(Saved entries)

■ ■ ■

(** The rows the listing is about, in no particular order. *)
Definition search_rows {A} (rows : (string → bool) → list A) (term : string) : list A :=
  match ilike_tokens lower (pattern_of (trim term)) with Some p => rows (ilike lower p) | None => [] end.
Definition rows_of (l : Listing) (d : Db) : list Key :=
  match l with
  | Followers id => edge_key <$> follower_rows d id
  | Following id => edge_key <$> following_rows d id
  | PostsOf id viewer => post_key <$> posts_by d id viewer
  | LikesOn id _ => like_key <$> likes_on d id
  | CommentsOn id _ => comment_key <$> comments_on d id
  | InboxOf user => notification_key <$> notifications_of d user
  | AuditLog => action_key <$> select (λ k a, Some (action_of k a)) (moderation_actions d)
  | StoriesOf id viewer =>
      story_key <$> story_rows (λ s, bool_decide (s_user_id s = id)
                                     && story_visible (app_now (clk e 0)) d viewer s) d
  | ViewersOf id _ => view_key <$> views_on d id
  | ReactionsOn id _ => reaction_key <$> reactions_on d id
  | HighlightsOf id => highlight_key <$> highlights_of d id
  | UserSearch term => user_key <$> search_rows (λ m, users_matching m d) term
  | PostSearch term => post_key <$> search_rows (λ m, posts_matching m d) term
  | HomeFeedOf user => post_key <$> feed_rows d user
  | StoriesFeedOf user => story_key <$> story_rows (story_in_feed (app_now (clk e 0)) d user) d
  end.
Definition order_of (l : Listing) : Dir :=
  match l with StoriesOf _ _ | HighlightsOf _ => Asc | _ => Desc end.

Definition term_ok (term : string) : Prop :=
  (2 ≤ String.length (trim term) ≤ MAX_SEARCH_QUERY_LEN)%nat ∧
  is_Some (ilike_tokens lower (pattern_of (trim term))).
(** Who may read the listing, and that the ids of reactions are distinct (the
    primary key of [story_reactions], whose rows are stored here by story and user). *)
Definition may_list (l : Listing) (d : Db) : Prop :=
  match l with
  | LikesOn id viewer | CommentsOn id viewer => fst (can_view_post id viewer d) = Ok true
  | ViewersOf id viewer => fst (get_story_owner id d) = Ok (Some viewer)
  | ReactionsOn id viewer =>
      fst (Stories.get_story (clk e 0) id viewer d) ≠ Ok None ∧ NoDup (rows_of l d)
  | UserSearch term | PostSearch term => term_ok term
  | _ => True
  end.

(** The first page of a feed is not in the cache: Redis is down, or holds nothing live
    and readable under its key. The home feed has one key per user, the stories feed one
    per user and limit. Later pages, and the other listings, are never cached. *)
Definition stories_cached (user : Uuid) (limit : Z) (w : World) : option (list Story) :=
  if redis_up (w_redis w)
  then match fst <$> live (store (w_redis w)) (rnow e 0) (stories_feed_key user limit) with
       | Some (RText payload) => stories_from_json payload
       | _ => None
       end
  else None.
Definition cold (l : Listing) (q : PaginationQuery) (w : World) : Prop :=
  pq_cursor q = None →
  match l with
  | HomeFeedOf user => cache_miss (rnow e 0) user w
  | StoriesFeedOf user => stories_cached user (default 30 (pq_limit q) + 1) w = None
  | _ => True
  end.

(** The page a query asks for. *)
Definition page_result (l : Listing) (q : PaginationQuery) (d : Db) : Result AppError (ListResponse Key) :=
  match check_limit (pq_limit q), parse_cursor (pq_cursor q) with
  | Err err, _ => Err err
  | _, Err err => Err err
  | Ok limit, Ok cursor =>
      let '(items, next) := page_of id limit (keyset id (order_of l) cursor (limit + 1) (rows_of l d)) in
      Ok (mkListResponse items (encode_cursor next))
  end.

(** ** Handlers that always answer *)

(** From any state [m] returns a value in [P] and at most fills caches. *)
Definition yields {A} (P : A → Prop) (m : M App AppError A) : Prop :=
  ∀ a, ∃ v, fst (m a) = Ok v ∧ P v ∧ durable (snd (m a)) = durable a.

Lemma yields_ret {A} (P : A → Prop) v : P v → yields P (mret v).
Proof using Type. intros Hv a. by exists v. Qed.
Lemma yields_bind {A B} (P : A → Prop) (Q : B → Prop) m (k : A → M App AppError B) :
  yields P m → (∀ v, P v → yields Q (k v)) → yields Q (m ≫= k).
Proof using Type.
  intros Hm Hk a. destruct (Hm a) as (v & Hv & HP & Ha). destruct (Hk v HP (snd (m a))) as (u & Hu & HQ & Hb).
  exists u. unfold mbind, M_bind. destruct (m a) as [r a']. simpl in *. subst r. by rewrite Hb.
Qed.

(** The entries of a list are filled in one by one, each under its own key. *)
Definition keeps_key {A} (key : A → Key) (m : M World AppError A) (x : A) : Prop :=
  ∀ w, ∃ y, fst (m w) = Ok y ∧ key y = key x ∧ stored (snd (m w)) = stored w.
Lemma join_all_keys {A} (key : A → Key) f (xs : list A) w :
  (∀ x, keeps_key key (f x) x) →
  ∃ ys, fst (join_all f xs w) = Ok ys ∧ key <$> ys = key <$> xs ∧ stored (snd (join_all f xs w)) = stored w.
Proof using Type.
  intros Hf. revert w. induction xs as [|x xs IH]; intros w; [by exists []|]. cbn [join_all].
  destruct (Hf x w) as (y & Hy & Hk & Hs). unfold mbind, M_bind.
  destruct (f x w) as [r w1]. simpl in *. subst r. destruct (IH w1) as (ys & Hys & Hks & Hss).
  destruct (join_all f xs w1) as [r w2]. simpl in *. subst r. exists (y :: ys). simpl.
  split_and!; [done|by f_equal|congruence].
Qed.
Lemma yields_join {A} (key : A → Key) f (xs : list A) :
  (∀ x, keeps_key key (f x) x) → yields (λ ys, key <$> ys = key <$> xs) (on_world (join_all f xs)).
Proof using Type.
  intros Hf a. destruct (join_all_keys key f xs (app_world a) Hf) as (ys & Hy & Hk & Hs).
  exists ys. unfold on_world, durable. destruct (join_all f xs (app_world a)) as [r w]. simpl in *.
  split_and!; [done|done|]. unfold stored in Hs. by injection Hs as -> -> ->.
Qed.
Lemma keeps_key_bind {A B} (key : A → Key) x (m : M World AppError B) (g : B → A) :
  total m → keeps stored m → (∀ b, key (g b) = key x) → keeps_key key (b ← m; mret (g b)) x.
Proof using Type.
  intros Ht Hs Hg w. specialize (Ht w). specialize (Hs w). unfold mbind, M_bind.
  destruct (m w) as [[b|] w']; [|done]. by exists (g b).
Qed.
Lemma keeps_key_ret {A} (key : A → Key) x : keeps_key key (mret x) x.
Proof using Type. intros w. by exists x. Qed.

Lemma page_rows {A} (key : A → Key) d c n (rows : list A) :
  NoDup (key <$> rows) →
  page_of id n (keyset id d c (n + 1) (key <$> rows))
  = (key <$> (page_of key n (keyset key d c (n + 1) rows)).1, (page_of key n (keyset key d c (n + 1) rows)).2).
Proof using Type. intros Hnd. by rewrite <-keyset_keys_of, page_keys_of. Qed.

(** What is left to do once the rows are there: fill in URLs, wrap up. *)
Definition dresses {A B} (key : A → Key) (bkey : B → Key) (limit : Z) (rows : list A)
    (m : M App AppError (ListResponse B)) : Prop :=
  yields (λ r, bkey <$> lr_items r = key <$> (page_of key limit rows).1 ∧
               lr_next_cursor r = encode_cursor (page_of key limit rows).2) m.

Lemma list_response_dresses {A B} (key : A → Key) (bkey : B → Key) (f : A → B) limit rows :
  (∀ x, bkey (f x) = key x) → dresses key bkey limit rows (mret (list_response key f limit rows)).
Proof using Type.
  intros Hf. apply yields_ret. unfold list_response. destruct (page_of key limit rows) as [items next]. simpl.
  split; [|done]. rewrite <-list_fmap_compose. apply list_fmap_ext. intros i x _. apply Hf.
Qed.
(** ** A race

    [logger_aio_write] reads log->w_off into [orig] before it takes the mutex
    and restores it on a fault.  A writer that is overtaken in between puts
    back an offset that is no longer the end of the log. *)

Definition race_file : file :=
  {| f_read := true; f_write := false; f_nonblock := true; private_data := 1 |}.
Definition race_writer : writer :=
  {| cur_tgid := 7; cur_pid := 8; now_sec := 9; now_nsec := 10; stack_pad := 0 |}.
Definition good_iov : list iovec :=
  [{| iov_base := {| us_ok := true; us_data := [65] |}; iov_len := 1 |}].
Definition bad_iov : list iovec :=
  [{| iov_base := {| us_ok := false; us_data := [] |}; iov_len := 1 |}].

(** Writer A samples the write offset; writer B appends a one-byte entry and
    the reader consumes it; then A runs its critical section and faults. *)
Definition race_log : logger_log :=
  set_readers (DEFINE_LOGGER_DEVICE 0 (2 ^ 13)) [{| rd := 1; r_off := 0 |}].

Definition race : option (Z * Z * Z) :=
  let orig := w_off race_log in
  '(_, log1) ← logger_aio_write race_log race_writer 1 good_iov;
  '(_, log2, _) ← logger_read log1 race_file false {| ud_ok := true; ud_room := 4096 |} 4096;
  '(unread2, _) ← logger_ioctl log2 race_file LOGGER_GET_LOG_LEN;
  '(ret, log3) ← logger_aio_write_locked log2 orig (make_header race_writer 1) bad_iov;
  '(unread3, _) ← logger_ioctl log3 race_file LOGGER_GET_LOG_LEN;
  Some (ret, unread2, unread3).

(** The race is real: before A's critical section the reader has read
    everything; A fails with -EFAULT, and then the driver claims 8171 unread
    bytes, none of which was ever written as an entry. *)
Lemma logger_stale_orig_race : race = Some (- EFAULT, 0, 8171).
Proof. vm_compute. reflexivity. Qed.

(** ** Witnesses *)

Lemma race_log_rep : log_rep race_log {| sp_head := []; sp_readers := [(1, [])] |}.
Proof.
  apply (add_reader_rep (DEFINE_LOGGER_DEVICE 0 (2 ^ 13)) spec_empty 1).
  - by apply device_rep.
  - apply not_elem_of_nil.
Qed.

Lemma good_iov_wf : iov_wf good_iov.
Proof. repeat constructor. done. Qed.

Definition race_entry : entry := entry_bytes (make_header race_writer 1) ++ [65].

Lemma race_log_written : exists log', logger_aio_write race_log race_writer 1 good_iov = Some (1, log') /\
  log_rep log' {| sp_head := [race_entry]; sp_readers := [(1, [race_entry])] |}.
Proof.
  destruct (aio_write_rep race_log _ race_writer good_iov race_log_rep good_iov_wf)
    as (ret & log' & Hw & _ & Hok & _).
  destruct Hok as [-> Hrep]; [done|done|]. eauto.
Qed.

Lemma logger_aio_write_refines_witness : exists ret log',
  logger_aio_write race_log race_writer 1 good_iov = Some (ret, log') /\ ret = 1 /\
  log_rep log' {| sp_head := [race_entry]; sp_readers := [(1, [race_entry])] |}.
Proof.
  destruct (logger_aio_write_refines race_log _ race_writer good_iov race_log_rep good_iov_wf)
    as (ret & log' & Hw & _ & Hok & _).
  destruct Hok as [-> Hrep]; [done|done|]. eauto.
Defined.

Lemma logger_read_refines_witness : exists log' log'',
  logger_aio_write race_log race_writer 1 good_iov = Some (1, log') /\
  logger_read log' race_file false {| ud_ok := true; ud_room := 4096 |} 4096 =
    Some (ReadReturns 21, log'', race_entry) /\
  log_rep log'' {| sp_head := [race_entry]; sp_readers := [(1, [])] |}.
Proof.
  destruct race_log_written as (log' & Hw & Hrep).
  destruct (logger_read_refines log' _ race_file false {| ud_ok := true; ud_room := 4096 |} 4096
              [race_entry] Hrep eq_refl) as (log'' & Hr & Hrep'').
  exists log', log''. split; [done|]. split; [exact Hr|exact Hrep''].
Defined.


End Logger.
Lemma lru_pages_del m p l :
  NoDup l -> p ∈ l -> lru_pages m l = size_of m p + lru_pages m (list_del p l).
Proof.
  intros Hnd Hp. apply list_elem_of_split in Hp as (l1 & l2 & ->).
  apply NoDup_app in Hnd as (? & Hx & [? ?]%NoDup_cons).
  rewrite list_del_middle; [|intros Hin; apply (Hx _ Hin); by left|done].
  rewrite !lru_pages_app. simpl. lia.
Qed.

Lemma size_of_ne (m : gmap Z ashmem_range) p q r :
  p <> q -> size_of (<[p := r]> m) q = size_of m q.
Proof. intros. unfold size_of. by rewrite lookup_insert_ne. Qed.

Lemma size_of_eq (m : gmap Z ashmem_range) p r : m !! p = Some r -> size_of m p = range_size r.
Proof. intros H. unfold size_of. by rewrite H. Qed.

Lemma lru_inv_delete m l n p r :
  lru_inv m l n -> m !! p = Some r ->
  lru_inv (delete p m) (if range_on_lru r then list_del p l else l)
    (if range_on_lru r then n -ᵤ range_size r else n).
Proof.
  intros [Hnd Hm ->] Hp.
  assert (Hs : forall l', p ∉ l' -> lru_pages (delete p m) l' = lru_pages m l').
  { intros l' Hl'. apply lru_pages_same. intros q Hq. unfold size_of.
    rewrite lookup_delete_ne; [done|]. by intros ->. }
  destruct (range_on_lru r) eqn:Hr.
  - assert (Hin : p ∈ l) by (apply Hm; eauto). split.
    + by apply NoDup_filter.
    + intros q. rewrite elem_list_del, Hm. split.
      * intros [(r' & ? & ?) ?]. exists r'. by rewrite lookup_delete_ne.
      * intros (r' & Hq & ?). apply lookup_delete_Some in Hq as [? ?]. eauto.
    + rewrite u32_idem_sub. rewrite Hs by (by intros [_ ?]%elem_list_del).
      rewrite (lru_pages_del m p l), (size_of_eq m p r) by done. f_equal. lia.
  - assert (Hni : p ∉ l) by (intros (? & ? & ?)%Hm; congruence). split; [done| |].
    + intros q. rewrite Hm. split.
      * intros (r' & ? & ?). exists r'. rewrite lookup_delete_ne; [done|]. intros ->. congruence.
      * intros (r' & Hq & ?). apply lookup_delete_Some in Hq as [? ?]. eauto.
    + by rewrite Hs.
Qed.
(** The lock is inactive afterwards; locks that have no timeout or time left
    keep their state; if it is a suspend lock, timer and work item agree with
    the locks that are left. *)
Lemma wake_unlock_spec st p c v e :
  wl_inv st -> core st !! p = Some (v, e) -> v_init v = true ->
  exists st', wake_unlock st p c = Some st' /\ wl_inv st' /\
    core st' !! p = Some (mk_view true false false (v_type v), e) /\
    (forall q, q <> p -> holds st c q -> core st' !! q = core st !! q) /\
    (v_type v = WAKE_LOCK_SUSPEND -> settled st' c).
Proof.
  intros Hinv Hc Hi. pose proof (init_type _ _ _ _ Hinv Hc Hi) as Hty.
  pose proof Hc as (l & Hl & Hvl & Hel)%core_Some.
  unfold wake_unlock. rewrite Hl. simpl. rewrite <- view_type, Hvl.
  destruct (wake_unlock_stat_only st p false c l Hl) as (st0 & -> & H0). simpl.
  pose proof Hc as Hc0. rewrite <- (so_core _ _ H0) in Hc0. apply core_Some in Hc0 as (l0 & Hl0 & Hv0 & He0).
  rewrite Hl0. simpl.
  destruct (deactivate st0 p l0) as (st1 & Hd & Hde0);
    [by eapply stat_only_inv|done|by rewrite Hv0|by rewrite Hv0|].
  pose proof (deactivated_stat _ _ _ _ H0 Hde0) as Hde.
  apply bind_Some in Hd as (stu & Hu & [= <-]). rewrite Hu. simpl.
  set (st1 := set_inactive stu (p :: inactive_locks stu)) in *.
  pose proof Hde as (I1 & R1 & _ & _ & v' & e' & Hc' & Hco). rewrite Hc in Hc'. injection Hc' as <- <-.
  assert (Hp1 : core st1 !! p = Some (mk_view true false false (v_type v), e))
    by (by rewrite Hco, lookup_insert_eq).
  assert (Hq1 : forall q, q <> p -> core st1 !! q = core st !! q)
    by (intros q Hq; by rewrite Hco, lookup_insert_ne).
  destruct (v_type v =? WAKE_LOCK_SUSPEND) eqn:Et.
  2:{ exists st1. split_and!; try done; [by intros; apply Hq1|]. intros E. by rewrite E in Et. }
  apply Z.eqb_eq in Et. rewrite Et in *.
  destruct (has_settles st1 c I1) as (r & st2 & -> & I2 & R2 & Hset & Hh & _). simpl.
  set (st3 := arm_expire_timer st2 r c) in *. pose proof (arm_lists st2 r c) as L3. fold st3 in L3.
  pose proof (same_lists_inv _ _ L3 I2) as I3.
  assert (Hfin : forall st', same_lists st3 st' -> expire_timer st' = expire_timer st3 ->
    suspend_work st' = suspend_work st3 ->
    wl_inv st' /\ core st' !! p = Some (mk_view true false false WAKE_LOCK_SUSPEND, e) /\
    (forall q, q <> p -> holds st c q -> core st' !! q = core st !! q) /\
    (WAKE_LOCK_SUSPEND = WAKE_LOCK_SUSPEND -> settled st' c)).
  { intros st' Hsl He Hw. split_and!; [by eapply same_lists_inv| | |].
    - rewrite (sl_core _ _ Hsl), (sl_core _ _ L3), Hh; [done|]. eexists _, _. split; [done|]. by left.
    - intros q Hqp Hq. rewrite (sl_core _ _ Hsl), (sl_core _ _ L3), Hh; [by apply Hq1|].
      unfold holds. by rewrite Hq1.
    - intros _. by eapply settled_same. }
  case_bool_decide; [|exists st3; split; [done|]; by apply Hfin].
  destruct (update_sleep_inv st3 false c I3) as (st4 & -> & S4). simpl.
  eexists. split; [done|]. pose proof (stat_only_lists _ _ S4) as L4. destruct S4, L4.
  apply Hfin; case_match; done.
Qed.

(** ** Locking *)

Lemma activate_spec st p v e t timeout (ht : bool) c :
  wl_inv st -> core st !! p = Some (v, e) -> v_init v = true -> v_type v = t ->
  exists st', wake_lock_activate st p t timeout ht c = Some st' /\ wl_inv st' /\ rest_kept st st' /\
    core st' = <[p := (mk_view true true ht t, if ht then u32 (jiffies c + timeout) else LONG_MAX)]> (core st) /\
    p ∈ active_wake_locks st' t.
Proof.
  intros Hinv Hc Hi <-. pose proof (init_type _ _ _ _ Hinv Hc Hi) as Hty.
  pose proof (inv_listed _ Hinv _ _ _ Hc Hi) as Hin. pose proof Hc as (l & Hl & Hvl & Hel)%core_Some.
  unfold wake_lock_activate. rewrite Hl. simpl.
  destruct (unlink_Some st p Hin) as (st1 & -> & L1 & I1 & S1 & D1 & [K1 K2 K3]). simpl.
  set (l1 := if negb _ then _ else l).
  assert (Hl1 : view_of (flags l1) = mk_view true true (v_expire v) (v_type v)).
  { unfold l1. destruct (flag_set (flags l) WAKE_LOCK_ACTIVE) eqn:Ea; simpl.
    - rewrite <- view_active, Hvl in Ea. rewrite Hvl. destruct v; simpl in *. by subst.
    - rewrite view_set_active, Hvl. by rewrite Hi. }
  assert (Hc1 : core st1 = core st) by (unfold core; by rewrite L1).
  assert (Ha1 : forall t, active_wake_locks st1 t = list_del p (active_wake_locks st t))
    by (intros t; unfold active_wake_locks; by case_match).
  assert (Hset : forall s t' k, lock_type t' -> active_wake_locks (set_active s t' k) t' = k)
    by (intros s t' k [-> | ->]; done).
  assert (Hset' : forall s t' t k, lock_type t -> lock_type t' -> t <> t' ->
    active_wake_locks (set_active s t' k) t = active_wake_locks s t)
    by (intros s t' t k [-> | ->] [-> | ->] ?; done).
  assert (Hgen : forall (tl : bool) l' k,
    view_of (flags l') = mk_view true true tl (v_type v) ->
    k = (if tl then list_del p (active_wake_locks st (v_type v)) ++ [p]
         else p :: list_del p (active_wake_locks st (v_type v))) ->
    let st' := set_active (put st1 p l') (v_type v) k in
    wl_inv st' /\ rest_kept st st' /\
    core st' = <[p := (mk_view true true tl (v_type v), expires l')]> (core st) /\
    p ∈ active_wake_locks st' (v_type v)).
  { intros tl l' k Hv' Hk st'.
    assert (Hcore : core st' = <[p := (mk_view true true tl (v_type v), expires l')]> (core st)).
    { rewrite <- Hc1, <- Hv', <- core_put. unfold st', set_active. by destruct (v_type v =? WAKE_LOCK_SUSPEND). }
    split_and!; [|split; unfold st', set_active; destruct (v_type v =? WAKE_LOCK_SUSPEND); done|done|
                  unfold st'; rewrite Hset, Hk by done; destruct tl; set_solver].
    eapply (to_active_inv st st' p v _ e _ Hinv Hc Hi Hcore eq_refl eq_refl tl); try done.
    - unfold st', set_active. by destruct (v_type v =? WAKE_LOCK_SUSPEND).
    - intros t Ht. unfold st'. case_bool_decide as E; [subst t; by rewrite Hset|].
      rewrite Hset' by done. by rewrite <- Ha1. }
  destruct ht; eexists; (split; [done|]).
  - apply Hgen; [|by rewrite Ha1]. simpl. by rewrite view_set_expire, Hl1.
  - apply Hgen; [|by rewrite Ha1]. simpl. by rewrite view_clear_expire, Hl1.
Qed.

(** The end of [wake_lock_internal] for a suspend lock. *)
Definition lock_suspend_end (st : pm) (p : Z) (ht : bool) (c : clock) : option pm :=
  st ← (if bool_decide (p = main_wake_lock) then update_sleep_wait_stats_locked st true c
        else main ← wake_lock_active st main_wake_lock;
             if negb main then update_sleep_wait_stats_locked st false c else Some st);
  let st := if bool_decide (p = main_wake_lock) then set_watchdog_timer st None else st in
  '(expire_in, st) ← (if ht then has_wake_lock_locked st WAKE_LOCK_SUSPEND c else Some (-1, st));
  Some (arm_expire_timer st expire_in c).

Lemma lock_stats_inv st p c :
  wl_inv st ->
  exists st', (if bool_decide (p = main_wake_lock) then update_sleep_wait_stats_locked st true c
               else main ← wake_lock_active st main_wake_lock;
                    if negb main then update_sleep_wait_stats_locked st false c else Some st) = Some st' /\
    stat_only st st'.
Proof.
  intros Hinv. case_bool_decide; [by apply update_sleep_inv|].
  destruct (inv_static _ Hinv main_wake_lock) as (v & e & Hc & _); [by left|].
  apply core_Some in Hc as (l & Hl & _). unfold wake_lock_active. rewrite Hl. simpl.
  case_match; [by apply update_sleep_inv|by exists st].
Qed.

Lemma lock_suspend_end_spec st p (ht : bool) c v e :
  wl_inv st -> p ∈ active_suspend st -> core st !! p = Some (v, e) -> v_expire v = ht ->
  exists st', lock_suspend_end st p ht c = Some st' /\ wl_inv st' /\ settled st' c /\
    current_event_num st' = current_event_num st /\
    (forall q, holds st c q -> core st' !! q = core st !! q).
Proof.
  intros Hinv Hp Hc Hv. unfold lock_suspend_end.
  destruct (lock_stats_inv st p c Hinv) as (st1 & -> & S1). simpl.
  set (st2 := if bool_decide _ then _ else st1).
  assert (L2 : same_lists st st2).
  { pose proof (stat_only_lists _ _ S1) as []. unfold st2. by case_match; split. }
  assert (Hev : current_event_num st2 = current_event_num st).
  { pose proof (so_event _ _ S1). unfold st2. by case_match. }
  pose proof (same_lists_inv _ _ L2 Hinv) as I2. destruct ht.
  - destruct (has_settles st2 c I2) as (r & st3 & -> & I3 & [R3 _ _] & Hset & Hh & _). simpl.
    eexists. split; [done|]. pose proof (arm_lists st3 r c) as L3. split_and!; [|done| |].
    + by eapply same_lists_inv.
    + etrans; [|etrans; [exact R3|exact Hev]]. unfold arm_expire_timer. by repeat case_match.
    + intros q Hq. rewrite (sl_core _ _ L3), Hh, (sl_core _ _ L2); [done|].
      unfold holds. by rewrite (sl_core _ _ L2).
  - simpl. eexists. split; [done|]. split_and!.
    + by apply (same_lists_inv st2).
    + apply settled_held; [|done]. exists p, v, e. change (p ∈ active_suspend st2 /\
        core st2 !! p = Some (v, e) /\ v_expire v = false).
      rewrite (sl_suspend _ _ L2), (sl_core _ _ L2). done.
    + done.
    + intros q _. change (core st2 !! q = core st !! q). by rewrite (sl_core _ _ L2).
Qed.

(** Taking a lock: it is active afterwards, unless its timeout has already
    passed; locks that have no timeout or time left keep their state. *)
Lemma wake_lock_internal_spec st p timeout (ht : bool) c v e :
  wl_inv st -> core st !! p = Some (v, e) -> v_init v = true ->
  let e' := if ht then u32 (jiffies c + timeout) else LONG_MAX in
  exists st', wake_lock_internal st p timeout ht c = Some st' /\ wl_inv st' /\
    (ht = false \/ 0 < s32 (e' - jiffies c) \/ v_type v = WAKE_LOCK_IDLE ->
     core st' !! p = Some (mk_view true true ht (v_type v), e')) /\
    (forall q, q <> p -> holds st c q -> core st' !! q = core st !! q) /\
    (v_type v = WAKE_LOCK_SUSPEND -> settled st' c /\
       current_event_num st' = s32 (current_event_num st + 1)).
Proof.
  intros Hinv Hc Hi e'. pose proof (init_type _ _ _ _ Hinv Hc Hi) as Hty.
  pose proof Hc as (l & Hl & Hvl & Hel)%core_Some.
  unfold wake_lock_internal. rewrite Hl. simpl. rewrite <- view_type, Hvl.
  replace (BUG_ON (v_type v >=? WAKE_LOCK_TYPE_COUNT)) with (Some tt) by (destruct Hty as [-> | ->]; done).
  replace (flag_set (flags l) WAKE_LOCK_INITIALIZED) with true by (by rewrite <- Hi, <- Hvl).
  simpl. destruct (wake_lock_stat_only st p (v_type v) c l Hl) as (st1 & -> & S1). simpl.
  pose proof (stat_only_inv _ _ S1 Hinv) as I1.
  destruct (activate_spec st1 p v e (v_type v) timeout ht c I1) as (st2 & -> & I2 & R2 & Hco & Hpa);
    [by rewrite (so_core _ _ S1)|done|done|].
  simpl. fold e' in Hco. rewrite (so_core _ _ S1) in Hco.
  assert (Hp2 : core st2 !! p = Some (mk_view true true ht (v_type v), e')) by (by rewrite Hco, lookup_insert_eq).
  assert (Hq2 : forall q, q <> p -> core st2 !! q = core st !! q)
    by (intros q Hq; by rewrite Hco, lookup_insert_ne).
  destruct (v_type v =? WAKE_LOCK_SUSPEND) eqn:Et.
  2:{ exists st2. split_and!; try done; [by intros; apply Hq2|]. intros E. by rewrite E in Et. }
  apply Z.eqb_eq in Et. rewrite Et in *.
  set (st3 := set_event_num st2 (s32 (current_event_num st2 + 1))).
  assert (I3 : wl_inv st3) by (by apply (same_lists_inv st2)).
  destruct (lock_suspend_end_spec st3 p ht c (mk_view true true ht WAKE_LOCK_SUSPEND) e' I3 Hpa Hp2 eq_refl)
    as (st' & Hend & I' & Hset & Hev & Hh).
  unfold lock_suspend_end in Hend. rewrite Hend. exists st'. split_and!; try done.
  - intros Hcase. rewrite Hh; [exact Hp2|]. eexists _, _. split; [exact Hp2|]. simpl.
    destruct Hcase as [?|[?|?]]; [right; by left|right; by right|done].
  - intros q Hqp Hq. rewrite Hh; [by apply Hq2|]. unfold holds. change (core st3) with (core st2).
    by rewrite Hq2.
  - intros _. split; [done|]. rewrite Hev. simpl.
    by rewrite (rk_event _ _ R2), (so_event _ _ S1).
Qed.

■ ■ ■

## To do
Copy out every line of the data where the word "bkey" occurs.

## Exercise answer
Definition dresses {A B} (key : A → Key) (bkey : B → Key) (limit : Z) (rows : list A)
  yields (λ r, bkey <$> lr_items r = key <$> (page_of key limit rows).1 ∧
Lemma list_response_dresses {A B} (key : A → Key) (bkey : B → Key) (f : A → B) limit rows :
  (∀ x, bkey (f x) = key x) → dresses key bkey limit rows (mret (list_response key f limit rows)).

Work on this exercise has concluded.